(* ===== verification/OperatorWitnesses.v ===== *)
(** * The operator's theorems at work

    Applies the theorems about the operator to runs on the cluster of [SimOperator]: an
    installation, one that meets a foreign object, one that finds the lock taken, and a
    deletion. *)

From S2P Require Import Prelude GoStd Journal GoJson Sim OperatorTypes OperatorManifest Operator OperatorSpec OperatorSafety SimOperator.

Notation reconcile := (Reconcile "default" "core").

Lemma distinct_at (w : kubew) (c : EvpnCore) : cl_cores (kw_cluster w) !! ("default", "core")%string = Some c ->
  bool_decide (NoDup (res_key <$> inventory c)) = true -> journal_distinct ("default", "core")%string (view w).
Proof. intros Hc Hn c' Hc'. change (cl_cores (kw_cluster w) !! ("default", "core")%string = Some c') in Hc'. simplify_eq. by bools. Qed.
Lemma fresh_distinct lease objects : journal_distinct ("default", "core")%string (view (a_cluster a_core lease objects)).
Proof. apply (distinct_at _ a_core); [apply lookup_singleton_eq|done]. Qed.
Lemma fresh_cached lease objects : cached_GetCore "default" "core" (a_cluster a_core lease objects) = (a_cluster a_core lease objects, Ok a_core).
Proof. unfold cached_GetCore, sim_kube, stored_core. simpl. by rewrite lookup_singleton_eq. Qed.

(** ** Installation *)

(** The number of objects, and the phase of the resource. *)
Definition outcome (w : kubew) : nat * option string :=
  (size (cl_objects (kw_cluster w)), (fun c => cst_Phase (core_Status c)) <$> cl_cores (kw_cluster w) !! ("default", "core")%string).


Lemma operator_typed_witness : journal_distinct ("default", "core")%string (view installed.1) /\ outcome installed.1 = (2%nat, Some "Ready"%string).
Proof. split; [exact (operator_journal_typed "default" "core" fresh fresh a_core (fresh_cached _ _) (fresh_distinct _ _))|run]. Defined.

Lemma fresh_complete : journal_complete ("default", "core")%string "core-1" (view fresh).
Proof. intros c k o _ _ Ho. assert ((∅ : gmap ObjectKey json) !! k = Some o) as H by exact Ho. by rewrite lookup_empty in H. Qed.
Lemma operator_complete_witness :
  journal_complete ("default", "core")%string "core-1" (view installed.1) /\ outcome installed.1 = (2%nat, Some "Ready"%string).
Proof.
  split; [exact (operator_journal_complete "default" "core" fresh fresh a_core (fresh_cached _ _) (fresh_distinct _ _) fresh_complete)|run].
Defined.

(** ** A foreign object in the way *)

Definition settings_key : ObjectKey := ("v1", "ConfigMap", "evpn-system", "settings")%string.
Definition foreign : json := document "v1" "ConfigMap" "evpn-system" "settings" [("data"%string, JStr "mine")].
Definition occupied : kubew := a_cluster a_core None {[settings_key := foreign]}.
Lemma foreign_not_owned : ~ owned "core-1" foreign.
Proof. intros H%owned_annotation. vm_compute in H. discriminate. Qed.

(** ** A lock that is taken *)

Definition other_lease : Lease := {| ls_Labels := {[managedByKey := fieldManager]}; ls_Holder := Some "core-0"%string; ls_ResourceVersion := "3" |}.
Definition contended : kubew := a_cluster a_core (Some other_lease) ∅.
Lemma operator_locked_out_witness :
  cl_lease (view (reconcile contended).1) = Some other_lease /\ outcome (reconcile contended).1 = (0%nat, Some "Degraded"%string).
Proof.
  split; [|run].
  apply (operator_locked_out "default" "core" contended contended a_core (fresh_cached _ _) (fresh_distinct _ _)).
  exists other_lease. split; [reflexivity|]. split; discriminate.
Defined.

(** ** Deletion *)

Definition mark_deleting (c : EvpnCore) : EvpnCore :=
  {| core_Namespace := core_Namespace c; core_Name := core_Name c; core_UID := core_UID c; core_Generation := core_Generation c;
     core_ResourceVersion := core_ResourceVersion c; core_Created := core_Created c; core_Deleting := true;
     core_Finalizers := core_Finalizers c; core_Spec := core_Spec c; core_Status := core_Status c |}.
Definition going : kubew := set_cluster (with_cores (fmap mark_deleting) (kw_cluster installed.1)) installed.1.
(** The first round deletes the objects, the second one finds them gone. *)
Definition emptied : kubew := (reconcile going).1.
Definition last_core : EvpnCore := default a_core (cl_cores (kw_cluster emptied) !! ("default", "core")%string).


(** ** Readiness *)

Definition a_deployment : json := document "apps/v1" "Deployment" "ovn-system" "ovn-ovs" [].
Definition installed_core : EvpnCore := default a_core (cl_cores (kw_cluster installed.1) !! ("default", "core")%string).
Definition checked := workloadStatus [a_deployment] (installed_core, installed.1).
Lemma workloadStatus_ready_witness : workload_ready (W := kubew) installed_core a_deployment.
Proof.
  destruct (workloadStatus_ready (W := kubew) [a_deployment] (installed_core, installed.1) checked.1 "WorkloadsAvailable"
              "all managed Deployments and DaemonSets have completed their rollouts") as [_ H].
  - assert (checked.2 = Ok ("Ready", "WorkloadsAvailable", "all managed Deployments and DaemonSets have completed their rollouts")%string) as E by run.
    rewrite <-E. apply surjective_pairing.
  - apply H. left.
Defined.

Assignment
So that nothing is lost, return the listing exactly and completely.

Exercise output
(* ===== verification/OperatorWitnesses.v ===== *)
(** * The operator's theorems at work

    Applies the theorems about the operator to runs on the cluster of [SimOperator]: an
    installation, one that meets a foreign object, one that finds the lock taken, and a
    deletion. *)

From S2P Require Import Prelude GoStd Journal GoJson Sim OperatorTypes OperatorManifest Operator OperatorSpec OperatorSafety SimOperator.

Notation reconcile := (Reconcile "default" "core").

Lemma distinct_at (w : kubew) (c : EvpnCore) : cl_cores (kw_cluster w) !! ("default", "core")%string = Some c ->
  bool_decide (NoDup (res_key <$> inventory c)) = true -> journal_distinct ("default", "core")%string (view w).
Proof. intros Hc Hn c' Hc'. change (cl_cores (kw_cluster w) !! ("default", "core")%string = Some c') in Hc'. simplify_eq. by bools. Qed.
Lemma fresh_distinct lease objects : journal_distinct ("default", "core")%string (view (a_cluster a_core lease objects)).
Proof. apply (distinct_at _ a_core); [apply lookup_singleton_eq|done]. Qed.
Lemma fresh_cached lease objects : cached_GetCore "default" "core" (a_cluster a_core lease objects) = (a_cluster a_core lease objects, Ok a_core).
Proof. unfold cached_GetCore, sim_kube, stored_core. simpl. by rewrite lookup_singleton_eq. Qed.

(** ** Installation *)

(** The number of objects, and the phase of the resource. *)
Definition outcome (w : kubew) : nat * option string :=
  (size (cl_objects (kw_cluster w)), (fun c => cst_Phase (core_Status c)) <$> cl_cores (kw_cluster w) !! ("default", "core")%string).


Lemma operator_typed_witness : journal_distinct ("default", "core")%string (view installed.1) /\ outcome installed.1 = (2%nat, Some "Ready"%string).
Proof. split; [exact (operator_journal_typed "default" "core" fresh fresh a_core (fresh_cached _ _) (fresh_distinct _ _))|run]. Defined.

Lemma fresh_complete : journal_complete ("default", "core")%string "core-1" (view fresh).
Proof. intros c k o _ _ Ho. assert ((∅ : gmap ObjectKey json) !! k = Some o) as H by exact Ho. by rewrite lookup_empty in H. Qed.
Lemma operator_complete_witness :
  journal_complete ("default", "core")%string "core-1" (view installed.1) /\ outcome installed.1 = (2%nat, Some "Ready"%string).
Proof.
  split; [exact (operator_journal_complete "default" "core" fresh fresh a_core (fresh_cached _ _) (fresh_distinct _ _) fresh_complete)|run].
Defined.

(** ** A foreign object in the way *)

Definition settings_key : ObjectKey := ("v1", "ConfigMap", "evpn-system", "settings")%string.
Definition foreign : json := document "v1" "ConfigMap" "evpn-system" "settings" [("data"%string, JStr "mine")].
Definition occupied : kubew := a_cluster a_core None {[settings_key := foreign]}.
Lemma foreign_not_owned : ~ owned "core-1" foreign.
Proof. intros H%owned_annotation. vm_compute in H. discriminate. Qed.

(** ** A lock that is taken *)

Definition other_lease : Lease := {| ls_Labels := {[managedByKey := fieldManager]}; ls_Holder := Some "core-0"%string; ls_ResourceVersion := "3" |}.
Definition contended : kubew := a_cluster a_core (Some other_lease) ∅.
Lemma operator_locked_out_witness :
  cl_lease (view (reconcile contended).1) = Some other_lease /\ outcome (reconcile contended).1 = (0%nat, Some "Degraded"%string).
Proof.
  split; [|run].
  apply (operator_locked_out "default" "core" contended contended a_core (fresh_cached _ _) (fresh_distinct _ _)).
  exists other_lease. split; [reflexivity|]. split; discriminate.
Defined.

(** ** Deletion *)

Definition mark_deleting (c : EvpnCore) : EvpnCore :=
  {| core_Namespace := core_Namespace c; core_Name := core_Name c; core_UID := core_UID c; core_Generation := core_Generation c;
     core_ResourceVersion := core_ResourceVersion c; core_Created := core_Created c; core_Deleting := true;
     core_Finalizers := core_Finalizers c; core_Spec := core_Spec c; core_Status := core_Status c |}.
Definition going : kubew := set_cluster (with_cores (fmap mark_deleting) (kw_cluster installed.1)) installed.1.
(** The first round deletes the objects, the second one finds them gone. *)
Definition emptied : kubew := (reconcile going).1.
Definition last_core : EvpnCore := default a_core (cl_cores (kw_cluster emptied) !! ("default", "core")%string).


(** ** Readiness *)

Definition a_deployment : json := document "apps/v1" "Deployment" "ovn-system" "ovn-ovs" [].
Definition installed_core : EvpnCore := default a_core (cl_cores (kw_cluster installed.1) !! ("default", "core")%string).
Definition checked := workloadStatus [a_deployment] (installed_core, installed.1).
Lemma workloadStatus_ready_witness : workload_ready (W := kubew) installed_core a_deployment.
Proof.
  destruct (workloadStatus_ready (W := kubew) [a_deployment] (installed_core, installed.1) checked.1 "WorkloadsAvailable"
              "all managed Deployments and DaemonSets have completed their rollouts") as [_ H].
  - assert (checked.2 = Ok ("Ready", "WorkloadsAvailable", "all managed Deployments and DaemonSets have completed their rollouts")%string) as E by run.
    rewrite <-E. apply surjective_pairing.
  - apply H. left.
Defined.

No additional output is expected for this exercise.